[Collected data entries]
────────

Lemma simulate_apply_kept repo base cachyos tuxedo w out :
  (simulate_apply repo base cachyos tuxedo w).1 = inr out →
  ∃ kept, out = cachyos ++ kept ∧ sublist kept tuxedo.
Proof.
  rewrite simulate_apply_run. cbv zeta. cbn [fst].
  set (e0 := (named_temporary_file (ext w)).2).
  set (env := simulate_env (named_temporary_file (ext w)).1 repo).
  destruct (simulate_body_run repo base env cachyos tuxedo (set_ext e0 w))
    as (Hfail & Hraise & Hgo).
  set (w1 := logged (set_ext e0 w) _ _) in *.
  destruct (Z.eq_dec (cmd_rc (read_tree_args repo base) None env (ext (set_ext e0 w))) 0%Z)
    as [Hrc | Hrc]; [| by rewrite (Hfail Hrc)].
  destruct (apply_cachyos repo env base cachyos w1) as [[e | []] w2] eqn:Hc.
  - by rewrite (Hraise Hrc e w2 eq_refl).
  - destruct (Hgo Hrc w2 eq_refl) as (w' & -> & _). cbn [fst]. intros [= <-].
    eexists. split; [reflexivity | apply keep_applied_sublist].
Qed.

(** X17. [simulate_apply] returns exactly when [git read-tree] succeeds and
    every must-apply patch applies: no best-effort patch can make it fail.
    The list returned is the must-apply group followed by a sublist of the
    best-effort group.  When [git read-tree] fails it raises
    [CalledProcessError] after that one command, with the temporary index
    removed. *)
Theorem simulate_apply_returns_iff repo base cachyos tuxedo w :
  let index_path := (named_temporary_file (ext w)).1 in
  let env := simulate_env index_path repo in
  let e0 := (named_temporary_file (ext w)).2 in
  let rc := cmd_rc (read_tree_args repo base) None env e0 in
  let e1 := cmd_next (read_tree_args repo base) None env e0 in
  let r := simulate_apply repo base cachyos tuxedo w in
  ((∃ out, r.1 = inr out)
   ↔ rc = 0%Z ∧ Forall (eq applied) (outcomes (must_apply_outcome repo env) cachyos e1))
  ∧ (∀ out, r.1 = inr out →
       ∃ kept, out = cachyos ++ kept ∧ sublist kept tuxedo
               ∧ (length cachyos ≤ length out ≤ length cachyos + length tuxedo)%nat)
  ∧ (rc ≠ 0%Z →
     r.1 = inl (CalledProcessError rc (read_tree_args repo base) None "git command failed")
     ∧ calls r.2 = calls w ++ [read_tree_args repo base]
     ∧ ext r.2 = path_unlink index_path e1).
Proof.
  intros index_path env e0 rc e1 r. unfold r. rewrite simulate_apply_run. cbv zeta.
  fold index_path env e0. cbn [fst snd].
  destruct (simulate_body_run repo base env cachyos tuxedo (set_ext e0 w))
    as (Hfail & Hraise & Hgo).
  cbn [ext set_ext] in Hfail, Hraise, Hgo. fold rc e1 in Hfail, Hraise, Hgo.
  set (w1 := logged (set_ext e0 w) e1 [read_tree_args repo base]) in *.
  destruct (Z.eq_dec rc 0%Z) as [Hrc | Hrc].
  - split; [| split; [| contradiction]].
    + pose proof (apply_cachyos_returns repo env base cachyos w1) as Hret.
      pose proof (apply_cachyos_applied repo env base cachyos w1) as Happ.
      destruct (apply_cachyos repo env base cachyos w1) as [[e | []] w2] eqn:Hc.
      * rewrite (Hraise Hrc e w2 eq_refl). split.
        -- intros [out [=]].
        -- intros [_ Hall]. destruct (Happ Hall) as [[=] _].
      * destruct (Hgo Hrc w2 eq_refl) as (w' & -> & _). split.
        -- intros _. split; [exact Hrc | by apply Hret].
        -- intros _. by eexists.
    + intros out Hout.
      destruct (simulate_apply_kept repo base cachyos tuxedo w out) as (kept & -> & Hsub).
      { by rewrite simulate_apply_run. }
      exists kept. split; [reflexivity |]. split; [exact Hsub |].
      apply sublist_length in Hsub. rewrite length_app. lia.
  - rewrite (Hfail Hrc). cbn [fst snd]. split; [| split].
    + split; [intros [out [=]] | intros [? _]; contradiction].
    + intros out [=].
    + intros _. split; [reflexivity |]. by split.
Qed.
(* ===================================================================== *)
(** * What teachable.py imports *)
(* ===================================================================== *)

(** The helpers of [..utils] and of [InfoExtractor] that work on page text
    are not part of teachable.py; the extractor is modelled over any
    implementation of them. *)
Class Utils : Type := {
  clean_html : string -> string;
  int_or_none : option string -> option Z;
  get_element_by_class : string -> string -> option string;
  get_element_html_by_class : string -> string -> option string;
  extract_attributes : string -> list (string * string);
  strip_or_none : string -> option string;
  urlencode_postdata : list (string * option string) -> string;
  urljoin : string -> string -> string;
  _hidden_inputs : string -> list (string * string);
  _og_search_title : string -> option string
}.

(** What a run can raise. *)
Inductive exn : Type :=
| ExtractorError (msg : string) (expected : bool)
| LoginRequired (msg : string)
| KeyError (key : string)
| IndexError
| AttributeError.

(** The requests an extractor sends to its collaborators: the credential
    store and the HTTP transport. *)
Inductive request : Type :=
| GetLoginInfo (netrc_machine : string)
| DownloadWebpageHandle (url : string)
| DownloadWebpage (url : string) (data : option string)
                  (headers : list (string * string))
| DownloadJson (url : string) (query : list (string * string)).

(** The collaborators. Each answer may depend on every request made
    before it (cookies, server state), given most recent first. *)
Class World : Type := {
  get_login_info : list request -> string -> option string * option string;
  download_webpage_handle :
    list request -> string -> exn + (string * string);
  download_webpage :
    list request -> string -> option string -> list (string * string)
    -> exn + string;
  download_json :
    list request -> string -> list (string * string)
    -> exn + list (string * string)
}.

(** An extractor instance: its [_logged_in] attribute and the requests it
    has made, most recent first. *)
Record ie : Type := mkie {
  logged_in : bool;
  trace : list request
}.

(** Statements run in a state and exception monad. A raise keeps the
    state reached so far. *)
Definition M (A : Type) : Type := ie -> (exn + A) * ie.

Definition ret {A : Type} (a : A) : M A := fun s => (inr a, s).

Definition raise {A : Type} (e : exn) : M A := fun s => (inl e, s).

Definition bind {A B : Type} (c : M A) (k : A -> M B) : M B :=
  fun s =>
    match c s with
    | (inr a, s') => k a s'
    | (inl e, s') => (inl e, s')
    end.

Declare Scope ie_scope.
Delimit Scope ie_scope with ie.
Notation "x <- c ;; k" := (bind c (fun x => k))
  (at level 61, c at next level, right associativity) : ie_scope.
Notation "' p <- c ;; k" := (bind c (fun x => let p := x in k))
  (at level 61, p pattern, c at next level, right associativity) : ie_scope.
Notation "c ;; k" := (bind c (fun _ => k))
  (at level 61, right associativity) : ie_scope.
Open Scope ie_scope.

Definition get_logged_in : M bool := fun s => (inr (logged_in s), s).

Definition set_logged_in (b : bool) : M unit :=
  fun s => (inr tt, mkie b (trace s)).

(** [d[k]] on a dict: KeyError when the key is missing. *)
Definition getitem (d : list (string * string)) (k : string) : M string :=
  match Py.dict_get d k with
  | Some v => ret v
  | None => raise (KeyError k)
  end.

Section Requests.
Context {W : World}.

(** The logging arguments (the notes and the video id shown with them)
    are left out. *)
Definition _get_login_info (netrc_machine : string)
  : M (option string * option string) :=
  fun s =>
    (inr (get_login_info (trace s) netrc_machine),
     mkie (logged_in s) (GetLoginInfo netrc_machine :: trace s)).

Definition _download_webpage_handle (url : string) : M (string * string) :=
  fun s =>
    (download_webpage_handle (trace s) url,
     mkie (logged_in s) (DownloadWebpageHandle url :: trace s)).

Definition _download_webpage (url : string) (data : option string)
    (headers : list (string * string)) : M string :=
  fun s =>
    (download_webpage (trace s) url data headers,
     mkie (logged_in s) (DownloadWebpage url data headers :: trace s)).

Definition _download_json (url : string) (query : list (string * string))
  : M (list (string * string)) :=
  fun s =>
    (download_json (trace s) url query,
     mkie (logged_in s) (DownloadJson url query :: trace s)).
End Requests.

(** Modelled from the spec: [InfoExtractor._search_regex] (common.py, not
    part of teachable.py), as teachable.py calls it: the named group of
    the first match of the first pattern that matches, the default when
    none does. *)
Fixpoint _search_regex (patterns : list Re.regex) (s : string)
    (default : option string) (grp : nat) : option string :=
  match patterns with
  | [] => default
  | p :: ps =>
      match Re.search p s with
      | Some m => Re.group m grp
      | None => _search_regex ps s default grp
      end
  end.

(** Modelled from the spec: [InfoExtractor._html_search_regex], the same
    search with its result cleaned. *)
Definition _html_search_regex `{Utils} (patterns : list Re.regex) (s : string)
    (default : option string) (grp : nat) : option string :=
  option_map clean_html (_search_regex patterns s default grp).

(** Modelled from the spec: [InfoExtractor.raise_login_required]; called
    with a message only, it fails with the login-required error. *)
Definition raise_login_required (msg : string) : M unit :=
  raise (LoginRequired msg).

────────

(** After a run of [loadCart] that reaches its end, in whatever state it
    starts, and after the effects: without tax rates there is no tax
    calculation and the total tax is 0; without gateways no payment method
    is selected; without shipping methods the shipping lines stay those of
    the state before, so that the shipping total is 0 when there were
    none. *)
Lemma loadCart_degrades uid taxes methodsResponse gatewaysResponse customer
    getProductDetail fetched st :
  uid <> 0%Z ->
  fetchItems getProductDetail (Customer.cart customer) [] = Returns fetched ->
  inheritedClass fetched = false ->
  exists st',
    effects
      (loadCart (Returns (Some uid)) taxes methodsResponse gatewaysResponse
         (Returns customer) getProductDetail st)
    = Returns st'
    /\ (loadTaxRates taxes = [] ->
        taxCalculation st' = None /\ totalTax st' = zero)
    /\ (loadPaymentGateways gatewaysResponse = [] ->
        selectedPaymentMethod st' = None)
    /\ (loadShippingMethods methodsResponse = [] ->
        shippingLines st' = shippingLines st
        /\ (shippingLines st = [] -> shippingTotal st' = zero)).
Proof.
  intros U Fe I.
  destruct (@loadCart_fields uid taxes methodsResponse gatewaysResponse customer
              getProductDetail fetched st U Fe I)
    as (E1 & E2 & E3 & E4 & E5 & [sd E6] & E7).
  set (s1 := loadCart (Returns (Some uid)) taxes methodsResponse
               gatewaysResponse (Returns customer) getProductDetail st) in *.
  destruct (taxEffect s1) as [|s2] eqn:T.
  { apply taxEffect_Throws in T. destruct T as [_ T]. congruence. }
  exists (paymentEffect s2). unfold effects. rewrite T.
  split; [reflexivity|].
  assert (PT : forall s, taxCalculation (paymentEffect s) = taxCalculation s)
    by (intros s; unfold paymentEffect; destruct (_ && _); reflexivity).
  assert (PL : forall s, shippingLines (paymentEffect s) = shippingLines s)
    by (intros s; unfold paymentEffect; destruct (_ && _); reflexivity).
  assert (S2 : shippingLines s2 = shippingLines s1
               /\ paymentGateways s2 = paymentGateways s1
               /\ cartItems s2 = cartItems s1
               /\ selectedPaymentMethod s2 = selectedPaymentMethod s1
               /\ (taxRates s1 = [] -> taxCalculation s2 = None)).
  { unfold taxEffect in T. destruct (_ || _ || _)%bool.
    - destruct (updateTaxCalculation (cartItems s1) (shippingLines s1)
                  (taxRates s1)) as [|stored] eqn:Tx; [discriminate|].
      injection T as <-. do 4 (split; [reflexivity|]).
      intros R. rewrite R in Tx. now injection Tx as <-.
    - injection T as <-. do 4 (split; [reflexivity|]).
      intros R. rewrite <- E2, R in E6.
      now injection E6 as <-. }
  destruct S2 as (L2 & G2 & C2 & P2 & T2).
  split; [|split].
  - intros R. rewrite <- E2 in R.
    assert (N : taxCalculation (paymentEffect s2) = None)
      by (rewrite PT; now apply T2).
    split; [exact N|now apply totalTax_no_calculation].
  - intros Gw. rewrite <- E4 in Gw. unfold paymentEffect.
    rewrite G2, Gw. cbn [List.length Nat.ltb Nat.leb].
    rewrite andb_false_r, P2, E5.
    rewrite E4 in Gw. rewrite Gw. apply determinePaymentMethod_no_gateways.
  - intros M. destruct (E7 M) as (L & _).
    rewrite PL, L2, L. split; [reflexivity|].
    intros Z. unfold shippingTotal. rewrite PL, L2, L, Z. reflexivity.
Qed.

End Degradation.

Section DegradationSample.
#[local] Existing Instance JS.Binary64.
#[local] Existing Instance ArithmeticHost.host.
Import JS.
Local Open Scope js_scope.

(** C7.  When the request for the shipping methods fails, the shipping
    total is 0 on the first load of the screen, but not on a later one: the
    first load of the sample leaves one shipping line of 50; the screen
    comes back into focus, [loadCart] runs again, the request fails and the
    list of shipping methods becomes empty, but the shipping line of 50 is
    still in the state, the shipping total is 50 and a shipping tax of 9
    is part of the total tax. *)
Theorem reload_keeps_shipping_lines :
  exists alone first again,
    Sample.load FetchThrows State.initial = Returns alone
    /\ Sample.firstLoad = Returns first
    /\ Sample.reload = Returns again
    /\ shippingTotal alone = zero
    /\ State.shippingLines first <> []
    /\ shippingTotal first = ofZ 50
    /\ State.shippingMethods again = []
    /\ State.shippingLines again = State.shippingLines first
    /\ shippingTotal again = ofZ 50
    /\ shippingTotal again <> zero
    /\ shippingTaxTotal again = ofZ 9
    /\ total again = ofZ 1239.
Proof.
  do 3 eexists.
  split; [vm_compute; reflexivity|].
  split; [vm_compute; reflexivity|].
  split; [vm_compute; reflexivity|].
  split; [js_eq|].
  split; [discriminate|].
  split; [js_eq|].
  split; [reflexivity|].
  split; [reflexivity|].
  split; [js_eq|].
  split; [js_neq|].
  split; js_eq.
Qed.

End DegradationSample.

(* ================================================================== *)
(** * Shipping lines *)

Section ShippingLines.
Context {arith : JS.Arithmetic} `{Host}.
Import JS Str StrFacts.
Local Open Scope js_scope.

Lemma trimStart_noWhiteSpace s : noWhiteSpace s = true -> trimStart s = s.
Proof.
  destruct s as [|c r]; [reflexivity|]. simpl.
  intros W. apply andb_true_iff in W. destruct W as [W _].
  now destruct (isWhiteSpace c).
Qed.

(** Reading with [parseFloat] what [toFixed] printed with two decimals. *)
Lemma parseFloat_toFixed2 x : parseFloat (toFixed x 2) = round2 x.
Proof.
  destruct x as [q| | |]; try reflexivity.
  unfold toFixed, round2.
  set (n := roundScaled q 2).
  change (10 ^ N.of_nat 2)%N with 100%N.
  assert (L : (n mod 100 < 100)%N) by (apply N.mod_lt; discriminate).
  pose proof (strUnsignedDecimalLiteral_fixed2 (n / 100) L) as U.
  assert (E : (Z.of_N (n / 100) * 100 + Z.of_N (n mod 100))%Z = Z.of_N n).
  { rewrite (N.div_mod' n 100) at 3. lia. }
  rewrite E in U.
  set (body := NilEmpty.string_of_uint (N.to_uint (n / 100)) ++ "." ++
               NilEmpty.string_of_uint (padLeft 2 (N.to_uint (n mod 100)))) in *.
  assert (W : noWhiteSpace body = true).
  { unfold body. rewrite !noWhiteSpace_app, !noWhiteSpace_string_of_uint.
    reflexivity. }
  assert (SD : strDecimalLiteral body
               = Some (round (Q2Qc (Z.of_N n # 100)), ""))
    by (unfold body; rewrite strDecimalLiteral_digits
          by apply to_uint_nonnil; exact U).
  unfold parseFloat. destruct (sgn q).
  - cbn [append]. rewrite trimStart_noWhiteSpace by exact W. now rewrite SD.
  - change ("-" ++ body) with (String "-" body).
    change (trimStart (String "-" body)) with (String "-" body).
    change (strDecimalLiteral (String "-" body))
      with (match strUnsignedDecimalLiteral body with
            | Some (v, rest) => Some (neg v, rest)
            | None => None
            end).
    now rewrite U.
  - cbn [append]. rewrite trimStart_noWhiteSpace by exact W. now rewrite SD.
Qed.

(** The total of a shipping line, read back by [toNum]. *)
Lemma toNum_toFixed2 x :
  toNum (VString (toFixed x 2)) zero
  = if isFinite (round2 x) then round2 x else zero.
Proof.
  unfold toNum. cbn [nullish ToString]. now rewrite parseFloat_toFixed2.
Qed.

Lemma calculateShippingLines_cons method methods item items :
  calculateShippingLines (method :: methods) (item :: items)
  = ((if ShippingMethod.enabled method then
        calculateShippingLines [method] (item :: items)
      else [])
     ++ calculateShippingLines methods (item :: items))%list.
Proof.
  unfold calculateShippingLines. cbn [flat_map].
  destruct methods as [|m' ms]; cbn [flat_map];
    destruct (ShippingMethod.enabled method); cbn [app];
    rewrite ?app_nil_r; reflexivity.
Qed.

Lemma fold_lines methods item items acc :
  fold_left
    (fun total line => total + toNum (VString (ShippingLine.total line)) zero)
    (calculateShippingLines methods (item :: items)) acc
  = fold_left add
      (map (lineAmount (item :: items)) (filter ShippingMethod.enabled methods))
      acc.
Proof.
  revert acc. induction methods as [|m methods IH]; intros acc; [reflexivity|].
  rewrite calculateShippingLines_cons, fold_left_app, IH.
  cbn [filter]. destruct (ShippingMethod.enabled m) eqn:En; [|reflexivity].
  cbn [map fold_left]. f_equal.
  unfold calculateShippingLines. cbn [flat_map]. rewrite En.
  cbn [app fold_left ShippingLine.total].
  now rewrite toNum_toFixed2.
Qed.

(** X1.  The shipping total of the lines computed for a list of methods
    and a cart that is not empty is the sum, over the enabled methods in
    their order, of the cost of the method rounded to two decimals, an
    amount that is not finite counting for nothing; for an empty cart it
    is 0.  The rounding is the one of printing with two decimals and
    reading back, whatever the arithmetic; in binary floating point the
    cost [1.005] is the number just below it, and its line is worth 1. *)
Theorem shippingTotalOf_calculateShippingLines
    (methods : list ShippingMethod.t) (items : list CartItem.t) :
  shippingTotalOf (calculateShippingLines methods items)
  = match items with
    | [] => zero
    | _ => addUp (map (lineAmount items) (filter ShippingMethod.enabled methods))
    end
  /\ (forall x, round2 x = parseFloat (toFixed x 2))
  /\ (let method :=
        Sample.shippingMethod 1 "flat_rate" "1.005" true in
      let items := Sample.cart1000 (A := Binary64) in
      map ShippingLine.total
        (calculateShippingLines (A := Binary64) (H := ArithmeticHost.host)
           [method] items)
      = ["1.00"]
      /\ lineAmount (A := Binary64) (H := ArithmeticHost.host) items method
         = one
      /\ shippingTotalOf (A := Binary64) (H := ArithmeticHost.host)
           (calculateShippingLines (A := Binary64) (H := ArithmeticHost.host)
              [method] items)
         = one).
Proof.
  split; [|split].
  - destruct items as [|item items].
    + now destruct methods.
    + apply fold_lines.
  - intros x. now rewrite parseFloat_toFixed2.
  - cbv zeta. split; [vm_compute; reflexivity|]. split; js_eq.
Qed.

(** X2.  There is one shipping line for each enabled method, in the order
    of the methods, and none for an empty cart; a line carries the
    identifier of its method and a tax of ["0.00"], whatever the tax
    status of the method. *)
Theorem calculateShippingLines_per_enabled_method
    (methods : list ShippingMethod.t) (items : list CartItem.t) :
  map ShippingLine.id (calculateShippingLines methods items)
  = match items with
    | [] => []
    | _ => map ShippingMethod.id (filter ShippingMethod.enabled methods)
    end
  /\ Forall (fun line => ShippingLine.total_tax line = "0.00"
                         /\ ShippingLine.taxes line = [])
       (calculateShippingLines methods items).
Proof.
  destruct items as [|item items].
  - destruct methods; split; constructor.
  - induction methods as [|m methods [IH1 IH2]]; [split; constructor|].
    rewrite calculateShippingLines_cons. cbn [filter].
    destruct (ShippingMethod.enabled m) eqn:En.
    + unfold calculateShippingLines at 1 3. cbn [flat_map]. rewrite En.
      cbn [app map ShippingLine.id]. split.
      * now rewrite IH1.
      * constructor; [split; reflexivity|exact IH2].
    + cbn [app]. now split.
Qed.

────────

Looking at the data above, return every line from the one with "(** Reading with" down to the one with "change (trimStart (String", exactly and inclusively.

* [EXERCISE ANSWER]:
(** Reading with [parseFloat] what [toFixed] printed with two decimals. *)
Lemma parseFloat_toFixed2 x : parseFloat (toFixed x 2) = round2 x.
Proof.
  destruct x as [q| | |]; try reflexivity.
  unfold toFixed, round2.
  set (n := roundScaled q 2).
  change (10 ^ N.of_nat 2)%N with 100%N.
  assert (L : (n mod 100 < 100)%N) by (apply N.mod_lt; discriminate).
  pose proof (strUnsignedDecimalLiteral_fixed2 (n / 100) L) as U.
  assert (E : (Z.of_N (n / 100) * 100 + Z.of_N (n mod 100))%Z = Z.of_N n).
  { rewrite (N.div_mod' n 100) at 3. lia. }
  rewrite E in U.
  set (body := NilEmpty.string_of_uint (N.to_uint (n / 100)) ++ "." ++
               NilEmpty.string_of_uint (padLeft 2 (N.to_uint (n mod 100)))) in *.
  assert (W : noWhiteSpace body = true).
  { unfold body. rewrite !noWhiteSpace_app, !noWhiteSpace_string_of_uint.
    reflexivity. }
  assert (SD : strDecimalLiteral body
               = Some (round (Q2Qc (Z.of_N n # 100)), ""))
    by (unfold body; rewrite strDecimalLiteral_digits
          by apply to_uint_nonnil; exact U).
  unfold parseFloat. destruct (sgn q).
  - cbn [append]. rewrite trimStart_noWhiteSpace by exact W. now rewrite SD.
  - change ("-" ++ body) with (String "-" body).
    change (trimStart (String "-" body)) with (String "-" body).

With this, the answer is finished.